Making things beautiful

Michel Parmigiani is a watchmaker with passion and conviction. 40 years ago he began to restore old watches; 20 years ago he founded his own watch manufacturing business at a time when no one had heard of a start-up. To this day the restoration of complex watches has remained one of his specialised areas. You could hold 500 years of watch history in your hands but you could not express yourself in it, claims the aficionado. Therefore he fulfils the latter in the sophisticated timepieces from his Parmigiani-Fleurier manufacture. ADAM talked to the watch constructor about his profession and time.

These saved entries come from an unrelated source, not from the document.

Definition WebRtcVad_Init (handle : option VadInstT) : option (Z * option VadInstT) := WebRtcVad_InitCore handle.

Definition WebRtcVad_set_mode (handle : option VadInstT) (mode : Z) : option (Z * option VadInstT) :=
  match handle with
  | None => Some (-1, None)
  | Some self =>
      if negb (init_flag self =? kInitCheck) then Some (-1, handle)
      else let* (r, self) := WebRtcVad_set_mode_core self mode in Some (r, Some self)
  end.

(** The loop over the valid lengths, and over the rates; both end at the first
    match. *)
Fixpoint length_loop (n : nat) (rate frame_length valid_length_ms return_value : Z) : Z :=
  match n with
  | O => return_value
  | S n =>
      if valid_length_ms <=? kMaxFrameLengthMs then
        let valid_length := u64 (i32 (c_div rate 1000 * valid_length_ms)) in
        if frame_length =? valid_length then 0
        else length_loop n rate frame_length (valid_length_ms + 10) return_value
      else return_value
  end.
Fixpoint rate_loop (rates : list Z) (rate frame_length return_value : Z) : Z :=
  match rates with
  | [] => return_value
  | r :: rates =>
      if r =? rate then length_loop (Z.to_nat kMaxFrameLengthMs) r frame_length 10 return_value
      else rate_loop rates rate frame_length return_value
  end.
Definition WebRtcVad_ValidRateAndFrameLength (rate frame_length : Z) : Z := rate_loop kValidRates rate frame_length (-1).

Definition WebRtcVad_Process (speech_nb0 : list Z) (handle : option VadInstT) (fs : Z) (audio_frame : option (list Z))
    (frame_length : Z) : option (Z * option VadInstT) :=
  match handle with
  | None => Some (-1, None)
  | Some self =>
      if negb (init_flag self =? kInitCheck) then Some (-1, handle)
      else match audio_frame with
      | None => Some (-1, handle)
      | Some audio_frame =>
          if negb (WebRtcVad_ValidRateAndFrameLength fs frame_length =? 0) then Some (-1, handle)
          else
            let* (v, self) :=
              if fs =? 48000 then WebRtcVad_CalcVad48khz speech_nb0 self audio_frame frame_length
              else if fs =? 32000 then WebRtcVad_CalcVad32khz self audio_frame frame_length
              else if fs =? 16000 then WebRtcVad_CalcVad16khz self audio_frame frame_length
              else if fs =? 8000 then WebRtcVad_CalcVad8khz self audio_frame frame_length
              else Some (-1, self) in
            Some (if v >? 0 then 1 else v, Some self)
      end
  end.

ADAM: Do we still need watches?

Michel Parmigiani: I discovered the legacy of the ancient art of watchmaking at the technical centre in La-Chaux-de-Fonds. I discovered the ancient art of watchmaking and it shaped me profoundly. It was in the middle of a watch crisis and I simply could not imagine that watchmaking was to die out. It is just fantastic what you can discover in these old watches. What the watchmakers in the past centuries have done. There is no reason not to continue that art.

Are you fascinated by the mechanism?

No, it is the complete work! There is often no connection between the content and the casing of a watch. As I could not find a clock mechanism that satisfied me both with its technical and aesthetic features, we began to manufacture our own clock mechanisms. A beautiful and technically complex watch expresses the noblesse of this profession. For years purely functional clock mechanisms were produced without a single aesthetic requirement. I wanted to change that. In the same way certain companies such as Patek Philippe and Vacheron Constantin had always done. I wanted to make things beautiful.

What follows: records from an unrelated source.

(** Both Gaussians of a channel adapted. *)
Lemma adapt_gaussians_ok g feature fm t maxspe c self : sized self -> 0 <= c < 6 -> start_of_channel c maxspe -> channel_ok self c ->
  for_loop (update_gaussian g feature fm t maxspe c) 0 (Z.to_nat kNumGaussians) self ⤳ (fun self' =>
    sized self' /\ same_but_models self self' /\ models_same (fun c' _ => c' <> c) self self' /\
    before_separation c (cell (noise_means self') c 0) (cell (noise_means self') c 1)
                        (cell (speech_means self') c 0) (cell (speech_means self') c 1) /\
    forall k, 0 <= k < 2 -> std_ok 378 (cell (noise_stds self') c k) /\ std_ok 384 (cell (speech_stds self') c k)).
Proof.
  intros Hs Hc [Hm1 Hm2] [Hmod Hstd]. rewrite two_turns.
  eapply result_bind; [by apply update_gaussian_ok|]. intros s1 A1.
  eapply result_weaken; [apply update_gaussian_ok; [apply A1|done..]|]. intros s2 A2.
  destruct A1 as [Sz1 R1 O1 N1 S1 D1], A2 as [Sz2 R2 O2 N2 S2 D2].
  destruct (O1 c 1 Hc ltac:(lia) ltac:(cbv beta; lia)) as (En1 & Es1 & Ens1 & Ess1).
  destruct (O2 c 0 Hc ltac:(lia) ltac:(cbv beta; lia)) as (En2 & Es2 & Ens2 & Ess2).
  split_and!; [done|by eapply same_but_models_trans| | |].
  - eapply models_same_trans; eapply models_same_weaken; [|exact O1| |exact O2]; intros; cbv beta in *; lia.
  - unfold before_separation. rewrite En2, Es2. rewrite Es1 in S2. destruct Hmod as (_ & _ & H3 & H4 & H5 & H6).
    assert (Hs01 : (cell (speech_means s1) c 0 = cell (speech_means self) c 0 /\ cell (speech_means s2) c 1 = cell (speech_means self) c 1) \/
                   (640 <= cell (speech_means s1) c 0 <= maxspe + 640 /\ 640 <= cell (speech_means s2) c 1 <= maxspe + 640)).
    { destruct (vadflag g =? 0); [by left|by right]. }
    clear -Hs01 H3 H4 H5 H6 N1 N2 Hm1 Hm2 Hc.
    generalize dependent (cell (speech_means s1) c 0). generalize dependent (cell (speech_means s2) c 1).
    generalize dependent (cell (speech_means self) c 0). generalize dependent (cell (speech_means self) c 1). intros a Ha b Hb Hd Hw x y Hxy.
    split; [done|]. split; [done|]. destruct Hxy as [[-> ->]|Hxy].
    + split_and!; try done; channels c; tables; dlia.
    + destruct (Z.eqb_spec c 0) as [->|Hne]; [|specialize (Hm2 Hne)]; lia.
  - intros k Hk. assert (k = 0 \/ k = 1) as [->| ->] by lia.
    + rewrite Ens2, Ess2. apply D1. by apply Hstd.
    + apply D2. rewrite Ens1, Ess1. by apply Hstd.
Qed.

What gave you the conviction to start up with your own watch brand?

I already had 20 years of experience in the branch. That helped me considerably, in conjunction with my understanding of the industrial side. I had also constructed and restored a high number of mechanical specialities and unique pieces for larger brands such Breguet, Vacheron Constantin and Piaget. In particular the complicated elements. And I worked on the Sandoz collection, I attended to their timepieces and automatic machines. I spoke with Pierre Landolt, the president of the Sandoz Foundation and he advised me to create my own brand. It is thanks to the Sandoz family and Pierre Landolt that Parmigiani Fleurier exists today.

Would you today still decide to establish your own watch company?

I might do it a little differently but basically yes. When I began the circumstances were adverse. Everything was negative and highly discouraging. It was extremely hard at the beginning. I forced myself to believe in the positive, to convince myself.

Do you have a different relationship to time, as a watchmaker?

Time is something relative. Today it actually seems that no one has time anymore. Time has become very superficial because we no longer have time to think about things and to work well and exactly. Time is my worst enemy. If you need time today to make something of quality, it is not easy, because there does not seem to be enough time to go round. We have to make a number of compromises with regard to time. It is somewhat perverse. If you are lying sick in the hospital it does not pass, if you have a lot to do it seems to fly. Time is a form of relativity that we live every day.